Phillipa Peterson, Killarney Gardens
On Sunday January 28, I went to fill my car at the BP garage on Sandown Road at midday and was waiting at the petrol pump only to witness a car-wash attendant using a sickly but still moving rat as a soccer ball and clearly enjoying his sick game.
I immediately ran over yelling for him to stop. I managed to rescue the little critter that was injured and squealing in fear and pain, and, in doing so, had attracted the attention of the car-wash manager and other attendants around me.
I wanted to know why he (the manager) thought this behaviour towards an animal was acceptable.
I was met with sneering and laughing by the attendants and manager who said, I quote, “It’s just a rat; we don’t want them here, and it’s dying anyway from poison so what’s the problem?”.
The manager and the staff were clearly enjoying my anguish.
I went into the shop inside, looking for the owner. There I was again met by the car-wash manager and the shop manager. She immediately became defensive and rude and sided with the other manager reiterating that there was no problem with the attendants’ behaviour because they didn’t want the rats around.
I witnessed the whole incident, the car-wash manager didn’t. By this stage, my frustration with the lack of assistance had made me so upset.
The shop manager could have diffused the entire situation by firstly coming out of the doorway of her office and being professional, listening to me, then offering a solution, seeing as the owner was not there.
Instead she instantly became rude, which made the situation much worse and has now escalated to this point.
No one wants to have rats around; that was never the argument. I was quite clear it was the attendant’s abusive behaviour that was the problem.
Wild rats can be destructive and a pest. However, torture of an animal is inexcusable and worse when perpetrated in full view of customers with their children.
I had my young daughter in the car witnessing this horrific behaviour. The staff clearly knew it was dying, so why not just leave it alone, instead the mentality was to hurt.
I would never stand by and condone cruelty towards any living animal, no matter how small. I’m horrified, BP, that your management, who should be setting an example for other employees, treated me, a paying customer, with such disrespect in front of everyone.
These people are representing your business and brand. I’ve been using this garage for many years, but from now on, my family and I will be going elsewhere.
I contacted the head of DART animal rescue who showed incredible compassion and took the rat into her care immediately. The SPCA has also been notified.
Melanie Govender, owner of Sandown Road BP garage, responds:
We would first like to emphasise that we do not condone animal cruelty. We can understand that the customer was upset at what she perceived to be unnecessary violence towards the rat.

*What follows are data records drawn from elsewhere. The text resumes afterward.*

(** Messages are served to participants only: a response that carries
    messages has status 200 and was asked for by a participant of an
    existing chat.  When the [chatId] parameter and the caller's id are
    ObjectIds and the store answers, a chat that does not exist, or does
    not list the caller, gives 404 "Chat not found".  A [chatId] parameter
    that is no ObjectId gives 500 "Server error". *)
Theorem get_messages_only_for_participants
    (o : Oracle) (uid chatParam : string) (d : DB) :
  (∀ js, body (get_messages castObjectId o uid chatParam d) = BMessages js →
     code (get_messages castObjectId o uid chatParam d) = 200 ∧
     ∃ c k ch, castObjectId (JStr chatParam) = Some c ∧
       castObjectId (JStr uid) = Some k ∧
       chats d !! c = Some ch ∧ k ∈ participants ch) ∧
  (∀ c k, castObjectId (JStr chatParam) = Some c →
     castObjectId (JStr uid) = Some k →
     storage_ok o 0 = true →
     (∀ ch, chats d !! c = Some ch → k ∉ participants ch) →
     get_messages castObjectId o uid chatParam d
     = {| code := 404; body := BError "Chat not found" |}) ∧
  (castObjectId (JStr chatParam) = None →
     get_messages castObjectId o uid chatParam d
     = {| code := 500; body := BError "Server error" |}).
Proof.
  split; [|split].
  - intros js. unfold get_messages. rewrite !cast_oid_JStr.
    destruct (castObjectId (JStr chatParam)) as [c|]; [|done].
    destruct (castObjectId (JStr uid)) as [k|]; [|done].
    destruct (negb (storage_ok o 0)); [done|].
    destruct (Chat_findOne_participant c k d) as [ch|] eqn:Hch; [|done].
    destruct (negb (storage_ok o 1)); [done|]. intros _. split; [done|].
    apply Chat_findOne_participant_Some in Hch as [Hch Hin].
    exists c, k, ch. auto.
  - intros c k Hc Hk H0 Hno. unfold get_messages.
    rewrite !cast_oid_JStr, Hc, Hk, H0. simpl.
    destruct (Chat_findOne_participant c k d) as [ch|] eqn:Hch; [|done].
    apply Chat_findOne_participant_Some in Hch as [Hch Hin].
    now destruct (Hno ch Hch).
  - intros Hc. unfold get_messages. now rewrite !cast_oid_JStr, Hc.
Qed.
(** * AIEyes front end: the WAV encoding helpers of [src/App.jsx]

    A shallow embedding of [toWavBlob], [interleave], [encodeWAV] and
    [writeString], together with the parts of the JavaScript platform
    they call ([Math.min], [Math.max], typed arrays, [DataView]), of the
    [stopRecording] handler that uses them, and the properties the
    specification states about them. *)

From Stdlib Require Import ZArith QArith Qabs Qround Lia Lqa String Ascii.
From stdpp Require Import base tactics option list.

#[local] Open Scope Z_scope.

(** ** JavaScript numbers

    A JavaScript number is an IEEE 754 binary64 value.  Finite values are
    carried by the rational they denote.  Every sample the encoder sees is
    read from a [Float32Array], so it has a 24-bit significand; its clamped
    value times [0x7fff] needs at most 39 bits and the binary64 product is
    therefore exact, which is why [mul] on finite values is the rational
    product.  The two zeros are identified: the code never divides and
    [ToInt16] sends both to [0]. *)
Module JS.

Inductive number : Type :=
| NaN
| Inf (negative : bool)
| Fin (q : Q).

Definition of_Z (z : Z) : number := Fin (inject_Z z).

(** [a < b] on numbers; [false] as soon as one side is [NaN]. *)
Definition ltb (a b : number) : bool :=
  match a, b with
  | NaN, _ | _, NaN => false
  | Inf true, Inf true => false
  | Inf true, _ => true
  | _, Inf true => false
  | Inf false, _ => false
  | _, Inf false => true
  | Fin p, Fin q => negb (Qle_bool q p)
  end.

(** [Math.min(a, b)]: [NaN] if an argument is [NaN], else the smaller. *)
Definition Math_min (a b : number) : number :=
  match a, b with
  | NaN, _ | _, NaN => NaN
  | _, _ => if ltb b a then b else a
  end.

(** [Math.max(a, b)]: [NaN] if an argument is [NaN], else the larger. *)
Definition Math_max (a b : number) : number :=
  match a, b with
  | NaN, _ | _, NaN => NaN
  | _, _ => if ltb a b then b else a
  end.

Definition Qsign_neg (q : Q) : bool := negb (Qle_bool 0 q).
Definition Qis_zero (q : Q) : bool := Qeq_bool q 0.

(** [a * b]. *)
Definition mul (a b : number) : number :=
  match a, b with
  | NaN, _ | _, NaN => NaN
  | Inf s, Inf t => Inf (xorb s t)
  | Inf s, Fin q | Fin q, Inf s =>
      if Qis_zero q then NaN else Inf (xorb s (Qsign_neg q))
  | Fin p, Fin q => Fin (p * q)
  end.

(** Truncation toward zero of a finite value. *)
Definition truncate (q : Q) : Z := Z.quot (Qnum q) (Zpos (Qden q)).
(** [db.commit()] with one pending object: the INSERT, which the unique
    index on [url] rejects for a url that is stored, with SQLAlchemy's
    [IntegrityError] (its text is the environment's); the database assigns
    [id] and [created_at].  Returns the primary key of the new row. *)
Definition db_commit (w : Env.t) (db : Session) (pending : Quiz.transient) : M Z :=
  engine w INSERT_quiz ;;;
  fun s =>
    let rows := State.quizzes s in
    if url_taken (Quiz.new_url pending) rows then
      (Raise (IntegrityError (Env.integrity_text w)), s)
    else
      let pk := next_rowid rows in
      let row := Quiz.mk pk (Quiz.new_url pending) (Quiz.new_title pending)
                         (Quiz.new_content_excerpt pending)
                         (Quiz.new_quiz_data pending) (Env.now w) in
      (Ok pk, State.with_quizzes s (rows ++ [row])).

(** [db.query(Quiz).filter(Quiz.id == quiz_id).first()]: the driver binds
    [quiz_id] and the engine runs the query, unless one of them refuses
    (the exception then leaves the call); the first row with that id, or
    [None]. *)
Definition query_first_by_id (w : Env.t) (db : Session) (quiz_id : Z)
  : M (option Quiz.t) :=
  engine w (SELECT_by_id quiz_id) ;;;
  fun s => (Ok (find (fun q => Quiz.id q =? quiz_id) (State.quizzes s)), s).

(** [db.refresh(quiz_entry)]: the row is read back by its primary key. *)
Definition db_refresh (w : Env.t) (db : Session) (pk : Z) : M Quiz.t :=
  engine w SELECT_refresh ;;;
  fun s =>
    match find (fun q => Quiz.id q =? pk) (State.quizzes s) with
    | Some row => (Ok row, s)
    | None =>
        (Raise (LibraryError "InvalidRequestError"
                             "Could not refresh instance"), s)
    end.

(** ORDER BY created_at DESC: a row goes before the first row that is not
    newer than it.  (SQL leaves the order of rows with equal timestamps to
    the engine; the properties below do not depend on it.) *)
Fixpoint insert_desc (q : Quiz.t) (sorted : list Quiz.t) : list Quiz.t :=
  match sorted with
  | [] => [q]
  | x :: rest =>
      if Quiz.created_at x <=? Quiz.created_at q then q :: x :: rest
      else x :: insert_desc q rest
  end.

Definition order_by_created_at_desc (rows : list Quiz.t) : list Quiz.t :=
  fold_right insert_desc [] rows.

(** [db.query(Quiz).order_by(Quiz.created_at.desc()).all()] *)
Definition query_all_newest_first (w : Env.t) (db : Session) : M (list Quiz.t) :=
  engine w SELECT_all ;;;
  fun s => (Ok (order_by_created_at_desc (State.quizzes s)), s).

(* ================================================================== *)
(** * The scraper and the quiz generator *)
(* ================================================================== *)

(** [def scrape_wikipedia(url)]: the title and the content (first 8000
    characters); every exception of the body is replaced by an [Exception]
    whose message starts with "Error scraping Wikipedia: ". *)
Definition scrape_wikipedia (w : Env.t) (url : string) : M (string * string) :=
  try_except
    (response <- lift (Env.requests_get w url) ;;
     lift (Response.raise_for_status response) ;;;
     let soup := Env.BeautifulSoup w (Response.text response) in
     title <- match Soup.find_h1 soup with
              | Some text => ret text
              | None => raise (AttributeError
                                 "'NoneType' object has no attribute 'text'")
              end ;;
     let paragraphs := Soup.select_paragraphs soup in
     let content := Py.join Py.LF paragraphs in
     ret (title, Py.slice_to 8000 content))
    (fun e => raise (Exception ("Error scraping Wikipedia: " ++ str e))).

We have spoken to the car-wash attendant who was involved, and he apologised profusely saying that he was trying to move the half-dying rat away from the customers that were at the car wash. There appears to be a cultural issue in how he dealt with the rat, and it stems from his fear of rodents.
He did not want to touch the rat, as he was scared that it would bite him, so he tried to kick it out of the way. We have spoken to him about his instinctual reaction and advised him to rather ask for help instead.
The rodent problem has been exacerbated city-wide by the drought, and we have had to install numerous bait stations to prevent food contamination and disease.
We are audited every quarter to ensure that we are compliant with regards to food-safety policies, so we need to be extra vigilant.
We have now provided the staff at the car wash with a broom and a box to deal with the rats more humanely, should they encounter such an issue in the future.
Our office manager said she tried to apologise to the customer and explain to her the requirements of health and safety, but there must have been a communication breakdown and she further apologises for any misunderstanding.